GPT-5.6 Sol leads Gemini 3.6 Flash on 9 of the 10 benchmarks they both report. GPT-5.6 Sol shipped 25 days before Gemini 3.6 Flash, so benchmark comparisons should account for the intervening progress.
Published specifications for these two models are limited — see each model page for the latest details.

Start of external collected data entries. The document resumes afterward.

(** * Natural Selection Simulator (birds edition): the generation engine

    A shallow embedding of [dna_mutation_explorer_game.jsx]: the organism
    factory [randomPopulation], the fitness model [fitnessForTrait], the
    click handler [simulateGeneration] of the component with the timer
    callback that follows it, and the preset handler [quickScenario].

    Modelling conventions.
    - A JS number that holds a measure (fitness, score, predator strength,
      a value of [Math.random()]) is an exact rational of [Q]: the
      arithmetic is the real-number one, without binary64 rounding, NaN or
      infinities.  Counters are integers ([Z]) or naturals ([nat]).
    - A trait is a JS string or [undefined] (what an array read out of
      range gives), so that "the trait is one of the three names" is a
      property to be proved and not a typing fact.
    - [Math.random()] is an explicit sequence [rnd] of draws, read in the
      order the program calls it; a computation threads the index of the
      next draw (the monad [M]).
    - Where a statement turns on the rounding of binary64, the module
      [Binary64] carries the same expressions over the kernel's binary64
      floats, to be evaluated at given numbers.
    - The component's [useState] cells form the record [State]; a handler
      is a function from the rendered state to the state React commits
      after the handler's queued updates.  A handler ends in a completion,
      [Normal] or [Throw]. *)

From Stdlib Require Import QArith Qminmax Qround Lqa Lia ZArith.
From Stdlib Require Import List String Bool Permutation Sorted.
From Stdlib Require PrimFloat FloatOps SpecFloat.
Import ListNotations.

Local Open Scope Q_scope.

(** ** JavaScript values *)

(** [x < y] on numbers. *)
Definition Qltb (x y : Q) : bool := negb (Qle_bool y x).

(** A string-valued expression: a string, or [undefined] as [None]. *)
Definition Trait : Type := option string.

(** [t === s] for a string literal [s]. *)
Definition is_str (t : Trait) (s : string) : bool :=
  match t with
  | Some x => String.eqb x s
  | None => false
  end.

Notation "t === s" := (is_str t s%string) (at level 70, no associativity).

(** [arr[i]] for a number [i] that holds an integer. *)
Definition index {A : Type} (arr : list A) (i : Z) : option A :=
  if (i <? 0)%Z then None else nth_error arr (Z.to_nat i).

(** How a function call completes. *)
Inductive completion (A : Type) : Type :=
| Normal (a : A)
| Throw (e : string).

Arguments Normal {A} a.
Arguments Throw {A} e.

(** ** Data model *)

Definition TRAITS : list string := ["Small"; "Medium"; "Large"]%string.

(** [id] is the base-36 rendering of a draw; the draw itself stands for
    it.  [energy] is always the literal 0. *)
Record Organism : Type := mkOrganism {
  id : Q;
  trait : Trait;
  energy : Z
}.

(** [{ ...org, score }] *)
Record Scored : Type := mkScored {
  org : Organism;
  score : Q
}.

Record Env : Type := mkEnv {
  seed : string;
  predatorStrength : Q
}.

(** The object [{ Small, Medium, Large }] of [traitCounts]. *)
Record Counts : Type := mkCounts {
  Small : nat;
  Medium : nat;
  Large : nat
}.

(** An entry of [history]: [{ generation, counts, env }]. *)
Record GenerationRecord : Type := mkRecord {
  h_generation : Z;
  h_counts : Counts;
  h_env : Env
}.

(** The [useState] cells of the component. *)
Record State : Type := mkState {
  generation : Z;
  populationSize : nat;
  population : list Organism;
  env : Env;
  foodPerGen : Z;
  history : list GenerationRecord;
  message : string;
  running : bool
}.

(** ** Fitness model *)

Definition fitnessForTrait (trait : Trait) (env : Env) : Q :=
  let base :=
    if String.eqb (seed env) "small" then
      if trait === "Small" then 1.2 else if trait === "Medium" then 1.0 else 0.8
    else if String.eqb (seed env) "mixed" then
      if trait === "Small" then 1.05 else if trait === "Medium" then 1.1 else 1.0
    else
      if trait === "Small" then 0.7 else if trait === "Medium" then 1.0 else 1.25 in
  let predatorPenalty :=
    predatorStrength env *
    (if trait === "Large" then 0.3 else if trait === "Small" then 0.05 else 0.15) in
  Qmax 0.1 (base - predatorPenalty).

(** The policy table and the penalty factors as the design document lists
    them, for comparison with [fitnessForTrait]. *)
Module Policy.

Inductive trait : Set := Small | Medium | Large.
Inductive seedSize : Set := small | mixed | large.

Definition traitName (t : trait) : Trait :=
  Some (match t with
        | Small => "Small" | Medium => "Medium" | Large => "Large"
        end%string).

Definition seedName (s : seedSize) : string :=
  match s with
  | small => "small" | mixed => "mixed" | large => "large"
  end%string.

Definition base (s : seedSize) (t : trait) : Q :=
  match s, t with
  | small, Small => 1.2  | small, Medium => 1.0 | small, Large => 0.8
  | mixed, Small => 1.05 | mixed, Medium => 1.1 | mixed, Large => 1.0
  | large, Small => 0.7  | large, Medium => 1.0 | large, Large => 1.25
  end.

Definition penaltyFactor (t : trait) : Q :=
  match t with
  | Large => 0.3 | Medium => 0.15 | Small => 0.05
  end.

Definition baseFitness (t : trait) (s : seedSize) (predatorStrength : Q) : Q :=
  Qmax 0.1 (base s t - predatorStrength * penaltyFactor t).

End Policy.

(** ** Pure parts of the generation step *)

(** [population.forEach((p) => counts[p.trait]++)] from
    [{ Small: 0, Medium: 0, Large: 0 }].  The record carries the three
    named properties; a trait outside [TRAITS] would give the JS object a
    further property, which no population of the component has. *)
Definition countTrait (counts : Counts) (p : Organism) : Counts :=
  if trait p === "Small" then
    mkCounts (S (Small counts)) (Medium counts) (Large counts)
  else if trait p === "Medium" then
    mkCounts (Small counts) (S (Medium counts)) (Large counts)
  else if trait p === "Large" then
    mkCounts (Small counts) (Medium counts) (S (Large counts))
  else counts.

Definition traitCounts (population : list Organism) : Counts :=
  fold_left countTrait population (mkCounts 0 0 0).

(** The comparator [(a, b) => b.score - a.score]. *)
Definition compareFn (a b : Scored) : Q := score b - score a.

(** [scored.sort(compareFn)].  ECMAScript requires the sort to be stable,
    and a stable sort has one result for a consistent comparator: each
    element goes in front of the first later element it does not have to
    follow. *)
Fixpoint insert (x : Scored) (l : list Scored) : list Scored :=
  match l with
  | [] => [x]
  | y :: l' =>
      if Qle_bool (compareFn x y) 0 then x :: y :: l' else y :: insert x l'
  end.

Definition sort (l : list Scored) : list Scored := fold_right insert [] l.

(** The loop over [scored] with the food budget: the state is [foodLeft]
    and the array [survivors] built so far. *)
Fixpoint feed (foodLeft : Z) (survivors scored : list Scored) : list Scored :=
  match scored with
  | [] => survivors
  | x :: rest =>
      if (0 <? foodLeft)%Z
      then feed (foodLeft - 1)%Z (survivors ++ [x]) rest
      else feed foodLeft survivors rest
  end.

(** [afterPredation.reduce((s, p) => s + p.score, 0)] *)
Definition totalScore (afterPredation : list Scored) : Q :=
  fold_left (fun s p => s + score p) afterPredation 0.

(** The [for (const p of afterPredation)] walk: [acc] is the sum so far,
    [parent] the value the variable holds if the walk ends without a
    [break]. *)
Fixpoint roulette (pick acc : Q) (parent : Scored) (l : list Scored) : Scored :=
  match l with
  | [] => parent
  | p :: rest =>
      let acc := acc + score p in
      if Qle_bool pick acc then p else roulette pick acc parent rest
  end.

(** ** Computations that draw random numbers *)

Section Engine.

(** The values returned by the successive calls of [Math.random()]. *)
Variable rnd : nat -> Q.

(** A computation from the index of the next draw to a result and the
    index after it. *)
Definition M (A : Type) : Type := nat -> A * nat.

Definition ret {A : Type} (a : A) : M A := fun i => (a, i).

Definition bind {A B : Type} (m : M A) (k : A -> M B) : M B :=
  fun i => let (a, j) := m i in k a j.

Definition random : M Q := fun i => (rnd i, S i).

Local Notation "x <- m ;; k" := (bind m (fun x => k))
  (at level 61, m at next level, right associativity).

(** [arr.map(f)] and [arr.filter(f)] for callbacks that draw. *)
Fixpoint mapM {A B : Type} (f : A -> M B) (l : list A) : M (list B) :=
  match l with
  | [] => ret []
  | x :: rest => y <- f x ;; ys <- mapM f rest ;; ret (y :: ys)
  end.

Fixpoint filterM {A : Type} (f : A -> M bool) (l : list A) : M (list A) :=
  match l with
  | [] => ret []
  | x :: rest =>
      keep <- f x ;; ys <- filterM f rest ;;
      ret (if keep then x :: ys else ys)
  end.

(** *** Organism factory *)

Definition newOrganism : M Organism :=
  i <- random ;;
  r <- random ;;
  ret (mkOrganism i
         (index TRAITS (Qfloor (r * inject_Z (Z.of_nat (List.length TRAITS))))) 0).

Fixpoint randomPopulation (size : nat) : M (list Organism) :=
  match size with
  | O => ret []
  | S n => o <- newOrganism ;; rest <- randomPopulation n ;; ret (o :: rest)
  end.

(** *** The stages of [simulateGeneration] *)

Definition scoreOrganism (env : Env) (o : Organism) : M Scored :=
  r <- random ;;
  let fit := fitnessForTrait (trait o) env in
  let randomNoise := 0.7 + r * 0.6 in
  ret (mkScored o (fit * randomNoise)).

Definition survivesPredation (env : Env) (_ : Scored) : M bool :=
  r <- random ;; ret (Qltb (predatorStrength env * 0.5) r).

(** Lines 98 to 104: the offspring's trait from the parent's. *)
Definition mutateTrait (parentTrait : Trait) : M Trait :=
  r <- random ;;
  let mutate := Qltb r 0.06 in
  if mutate then
    if parentTrait === "Small" then
      r <- random ;;
      ret (if Qltb r 0.5 then Some "Small" else Some "Medium")%string
    else if parentTrait === "Medium" then
      r <- random ;;
      ret (index ["Small"; "Medium"; "Large"]%string (Qfloor (r * 3)))
    else
      r <- random ;;
      ret (if Qltb r 0.5 then Some "Medium" else Some "Large")%string
  else ret parentTrait.

(** One pass of the [while] body for a pool whose first element is
    [first]. *)
Definition breed (first : Scored) (afterPredation : list Scored) : M Organism :=
  r <- random ;;
  let pick := r * totalScore afterPredation in
  let parent := roulette pick 0 first afterPredation in
  t <- mutateTrait (trait (org parent)) ;;
  i <- random ;;
  ret (mkOrganism i t 0).

(** The [while (offspring.length < populationSize)] loop, indexed by its
    variant [missing = populationSize - offspring.length]: the loop test
    is [0 < missing], every pass pushes one offspring, and the [break]
    leaves with what has been pushed. *)
Fixpoint reproduce (missing : nat) (afterPredation : list Scored)
    (offspring : list Organism) : M (list Organism) :=
  match missing with
  | O => ret offspring
  | S n =>
      match afterPredation with
      | [] => ret offspring
      | first :: _ =>
          child <- breed first afterPredation ;;
          reproduce n afterPredation (offspring ++ [child])
      end
  end.

(** Lines 63 to 81: the pool the reproduction draws from. *)
Definition scoredOf (s : State) : M (list Scored) :=
  mapM (scoreOrganism (env s)) (population s).

Definition survivorsOf (s : State) : M (list Scored) :=
  scored <- scoredOf s ;;
  ret (feed (foodPerGen s) [] (sort scored)).

Definition afterPredationOf (s : State) : M (list Scored) :=
  survivors <- survivorsOf s ;;
  filterM (survivesPredation (env s)) survivors.

(** Lines 83 to 107. *)
Definition offspringOf (s : State) : M (list Organism) :=
  afterPredation <- afterPredationOf s ;;
  reproduce (populationSize s) afterPredation [].

Definition weakened : string :=
  " Population weakened; random immigrants arrived.".

(** The handler of the "Simulate Gen" button, up to the updates it
    queues; the timer it starts is [generationComplete]. *)
Definition simulateGeneration (s : State) : M (completion State) :=
  let message := "Simulating generation..."%string in
  offspring <- offspringOf s ;;
  let short := (List.length offspring <? populationSize s)%nat in
  immigrants <-
    (if short
     then randomPopulation (populationSize s - List.length offspring)
     else ret []) ;;
  let newPop := if short then (offspring ++ immigrants)%list else offspring in
  let message := if short then String.append message weakened else message in
  ret (Normal
         {| generation := (generation s + 1)%Z;
            populationSize := populationSize s;
            population := newPop;
            env := env s;
            foodPerGen := foodPerGen s;
            history :=
              (history s ++
               [mkRecord (generation s) (traitCounts (population s)) (env s)])%list;
            message := message;
            running := true |}).

(** The [setTimeout] callback. *)
Definition generationComplete (s : State) : State :=
  {| generation := generation s;
     populationSize := populationSize s;
     population := population s;
     env := env s;
     foodPerGen := foodPerGen s;
     history := history s;
     message :=
       "Generation complete. Observe the changes and adjust environment.";
     running := false |}.

(** [n] clicks on "Simulate Gen"; the button is disabled while [running],
    so each click finds the timer of the one before it fired. *)
Fixpoint generations (n : nat) (s : State) : M (completion State) :=
  match n with
  | O => ret (Normal s)
  | S k =>
      c <- simulateGeneration s ;;
      match c with
      | Normal s' => generations k (generationComplete s')
      | Throw e => ret (Throw e)
      end
  end.

End Engine.

(** ** Scenario presets *)

Definition setEnv (e : Env) (s : State) : State :=
  {| generation := generation s;
     populationSize := populationSize s;
     population := population s;
     env := e;
     foodPerGen := foodPerGen s;
     history := history s;
     message := message s;
     running := running s |}.
Lemma occurs_in_join (k : str) sep parts :
  sep ∉ k -> occurs_in k (join [sep] parts) ->
  parts <> [] -> exists part, part ∈ parts /\ occurs_in k part.
Proof.
  intros Hsep. induction parts as [|x parts IH]; [done|]. intros H _.
  destruct parts as [|y l].
  - exists x. split; [left | done].
  - rewrite join_cons_cons in H. change ([sep] ++ ?t) with (sep :: t) in H.
    apply occurs_in_app_sep in H as [H|H]; [| |done].
    + exists x. split; [left | done].
    + destruct (IH H ltac:(done)) as (part & Hin & Ho).
      exists part. split; [by right | done].
Qed.

Lemma lower_app x y : lower (x ++ y) = lower x ++ lower y.
Proof. apply map_app. Qed.

Lemma lower_join sep parts :
  lower (join sep parts) = join (lower sep) (map lower parts).
Proof.
  induction parts as [|x [|y l] IH]; [done | done |].
  rewrite join_cons_cons, !lower_app, IH. done.
Qed.

Lemma is_space_lower_char c : is_space (lower_char c) = is_space c.
Proof.
  unfold lower_char. destruct (is_upper c) eqn:E; [|done].
  rewrite (is_upper_not_space c E).
  destruct c as [[] [] [] [] [] [] [] []]; vm_compute in E; try discriminate;
    vm_compute; reflexivity.
Qed.

Lemma lower_lstrip s : lower (lstrip s) = lstrip (lower s).
Proof.
  induction s as [|c s IH]; [done|]. simpl.
  rewrite is_space_lower_char. by destruct (is_space c).
Qed.

Lemma lower_rev s : lower (rev s) = rev (lower s).
Proof. unfold lower. by rewrite map_rev. Qed.

Lemma lower_strip s : lower (strip s) = strip (lower s).
Proof.
  unfold strip, rstrip.
  by rewrite lower_rev, lower_lstrip, lower_rev, lower_lstrip.
Qed.

Lemma occurs_in_lstrip (k s : str) c t :
  k = c :: t -> is_space c = false -> occurs_in k s -> occurs_in k (lstrip s).
Proof.
  intros -> Hc. induction s as [|d s IH]; [done|]. simpl.
  destruct (is_space d) eqn:Ed; [|done].
  intros (p & q & E). destruct p as [|d' p]; simpl in E.
  - injection E as -> _. congruence.
  - injection E as -> ->. apply IH. by exists p, q.
Qed.

Lemma occurs_in_rev (k s : str) : occurs_in k s -> occurs_in (rev k) (rev s).
Proof.
  intros (p & q & ->). exists (rev q), (rev p).
  by rewrite !rev_app_distr, <- app_assoc.
Qed.

Lemma occurs_in_strip (k s : str) :
  visible_ends k = true -> occurs_in k s -> occurs_in k (strip s).
Proof.
  unfold visible_ends. destruct k as [|c t] eqn:Ek; [done|].
  destruct (rev (c :: t)) as [|d t'] eqn:Er; [done|].
  rewrite andb_true_iff, !negb_true_iff. intros [Hc Hd] H.
  unfold strip, rstrip.
  apply (occurs_in_lstrip _ _ c t eq_refl Hc) in H.
  apply occurs_in_rev in H. rewrite Er in H.
  apply (occurs_in_lstrip _ _ d t' eq_refl Hd) in H.
  apply occurs_in_rev in H. by rewrite <- Er, rev_involutive in H.
Qed.

Lemma keywords_well_formed :
  Forall (fun k => (","%char ∉ k) /\ visible_ends k = true) PHARMA_BIOTECH_KEYWORDS.
Proof. apply (bool_decide_unpack _). vm_compute. exact I. Qed.

Lemma find_is_Some {A} (p : A -> bool) (l : list A) x :
  In x l -> p x = true -> is_Some (List.find p l).
Proof.
  intros Hin Hp. destruct (List.find p l) eqn:E; [by eexists|].
  pose proof (find_none _ _ E x Hin). congruence.
Qed.

(** An industry term of the affiliation lies in one of its comma-segments,
    and survives the trimming of that segment. *)
Lemma keyword_in_segment a k :
  k ∈ PHARMA_BIOTECH_KEYWORDS -> occurs_in k (lower a) ->
  exists seg, seg ∈ split "," a /\ occurs_in k (lower (strip seg)).
Proof.
  intros Hk Ho.
  destruct (proj1 (Forall_forall _ _) keywords_well_formed k Hk) as [Hcomma Hvis].
  rewrite <- (join_split ","%char a), lower_join in Ho.
  apply occurs_in_join in Ho as (part & Hin & Hpart); [|done|].
  - apply list_elem_of_fmap in Hin as (seg & -> & Hseg).
    exists seg. split; [done|]. rewrite lower_strip. by apply occurs_in_strip.
  - destruct (split_shape ","%char a) as (seg & segs & -> & _). done.
Qed.

(** X5. Whenever an affiliation is classified non-academic and each of its
    comma-segments is, once trimmed, shorter than 50 characters, the
    extraction returns a company name; this is so in particular for every
    non-academic affiliation shorter than 50 characters. *)
Theorem extract_company_name_succeeds (a : str) :
  is_non_academic_affiliation (Some a) = true ->
  (Forall (fun seg => length (strip seg) < 50) (split "," a)
   \/ length a < 50) ->
  is_Some (extract_company_name (Some a)).
Proof.
  intros Hn Hshort.
  assert (Hseg : Forall (fun seg => length (strip seg) < 50) (split "," a)).
  { destruct Hshort as [H|H]; [done|]. apply Forall_forall. intros seg Hseg.
    apply split_segments in Hseg as [Ho _].
    pose proof (occurs_in_length _ _ (strip_occurs seg)).
    pose proof (occurs_in_length _ _ Ho). lia. }
  clear Hshort. rewrite extract_company_name_refines.
  destruct a as [|c a]; [done|]. unfold spec_extractOrganizationName.
  destruct (search suffix_pattern (c :: a)); [by eexists|].
  destruct (search domain_pattern (c :: a)); [by eexists|].
  unfold is_non_academic_affiliation in Hn.
  destruct (first_keyword_in ACADEMIC_KEYWORDS (lower (c :: a))); [done|].
  destruct (first_keyword_in PHARMA_BIOTECH_KEYWORDS (lower (c :: a)))
    as [k|] eqn:Ek; [|done].
  apply first_keyword_in_Some in Ek as [Hk Hc]. apply contains_spec in Hc.
  destruct (keyword_in_segment _ _ Hk Hc) as (seg & Hin & Ho).
  apply (find_is_Some _ _ (strip seg)).
  - apply in_map, list_elem_of_In, Hin.
  - unfold qualifies. apply andb_true_iff. split.
    + apply Nat.ltb_lt. by apply (proj1 (Forall_forall _ _) Hseg).
    + apply existsb_exists. exists k. split; [by apply list_elem_of_In|].
      by apply contains_spec.
Qed.

Lemma extract_company_name_succeeds_witness :
  is_Some (extract_company_name (Some (lit "roche diagnostics, basel"))).
Proof.
  apply extract_company_name_succeeds.
  - vm_compute. reflexivity.
  - right. vm_compute. lia.
Defined.

(** ** Element trees *)

Lemma Element_induction (P : Element -> Prop) :
  (forall t x cs, Forall P cs -> P (mkElement t x cs)) -> forall e, P e.
Proof.
  intros H. fix IH 1. intros [t x cs]. apply H.
  induction cs as [|c cs IHcs]; constructor; [apply IH | apply IHcs].
Qed.

Lemma descendants_eq e :
  descendants e = children e ≫= (fun c => c :: descendants c).
Proof.
  destruct e as [t x cs]. cbn [children].
  induction cs as [|c cs IH]; [done|].
  rewrite bind_cons. cbn [descendants app] in *. by rewrite <- IH.
Qed.

Lemma child_descendant e c : c ∈ children e -> c ∈ descendants e.
Proof.
  intros H. rewrite descendants_eq. apply list_elem_of_bind.
  exists c. split; [left | done].
Qed.

Lemma descendant_child e c x :
  c ∈ children e -> x ∈ descendants c -> x ∈ descendants e.
Proof.
  intros Hc Hx. rewrite descendants_eq. apply list_elem_of_bind.
  exists c. split; [by right | done].
Qed.

(** Below an element below [e] is below [e]. *)
Lemma descendants_trans e x y :
  x ∈ descendants e -> y ∈ descendants x -> y ∈ descendants e.
Proof.
  revert x y. induction e as [t tx cs IH] using Element_induction.
  intros x y Hx Hy. rewrite descendants_eq in Hx.
  apply list_elem_of_bind in Hx as (c & Hx & Hc). cbn [children] in Hc.
  apply elem_of_cons in Hx as [-> | Hx].
  - by apply (descendant_child _ c).
  - apply (descendant_child _ c); [done|].
    by apply (proj1 (Forall_forall _ _) IH c Hc x y).
Qed.

Lemma findall_child_elem name e c : c ∈ findall_child name e -> c ∈ children e.
Proof.
  unfold findall_child. rewrite !list_elem_of_In, filter_In. tauto.
Qed.

Lemma find_child_elem name e c : find_child name e = Some c -> c ∈ children e.
Proof.
  unfold find_child. intros H. apply head_Some_elem_of in H.
  by eapply findall_child_elem.
Qed.

Lemma findall_below_elem name e c : c ∈ findall_below name e -> c ∈ descendants e.
Proof.
  unfold findall_below. rewrite !list_elem_of_In, filter_In. tauto.
Qed.

Lemma find_below_elem name e c : find_below name e = Some c -> c ∈ descendants e.
Proof.
  unfold find_below. intros H. apply head_Some_elem_of in H.
  by eapply findall_below_elem.
Qed.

On BullshitBench v2, GPT-5.6 Sol leads at 47% vs Gemini 3.6 Flash at 39%. On Gray Swan IPI · k = 1, GPT-5.6 Sol leads at 3.1% vs Gemini 3.6 Flash at 7.3%. On Gray Swan IPI · k = 10, GPT-5.6 Sol leads at 16.3% vs Gemini 3.6 Flash at 32.2%. On Gray Swan IPI · k = 15, GPT-5.6 Sol leads at 20% vs Gemini 3.6 Flash at 37.3%. On CursorBench v3.2, GPT-5.6 Sol leads at 67.2% vs Gemini 3.6 Flash at 53.5%. On DeepSWE 1.1, GPT-5.6 Sol leads at 73% vs Gemini 3.6 Flash at 49%. On BU Bench, Gemini 3.6 Flash leads at 68% vs GPT-5.6 Sol at 67%. On GDPval-AA v2, GPT-5.6 Sol leads at 1748 vs Gemini 3.6 Flash at 1421. On Arena Elo (Text), GPT-5.6 Sol leads at 1486 vs Gemini 3.6 Flash at 1482. On Arena Elo (Code), GPT-5.6 Sol leads at 1620 vs Gemini 3.6 Flash at 1533.
Frequently asked questions
Gemini 3.6 Flash was released by Google on Jul 21 2026.
GPT-5.6 Sol was released by OpenAI on Jun 26 2026.
GPT-5.6 Sol leads on CursorBench v3.2 — Gemini 3.6 Flash 53.5% vs GPT-5.6 Sol 67.2%.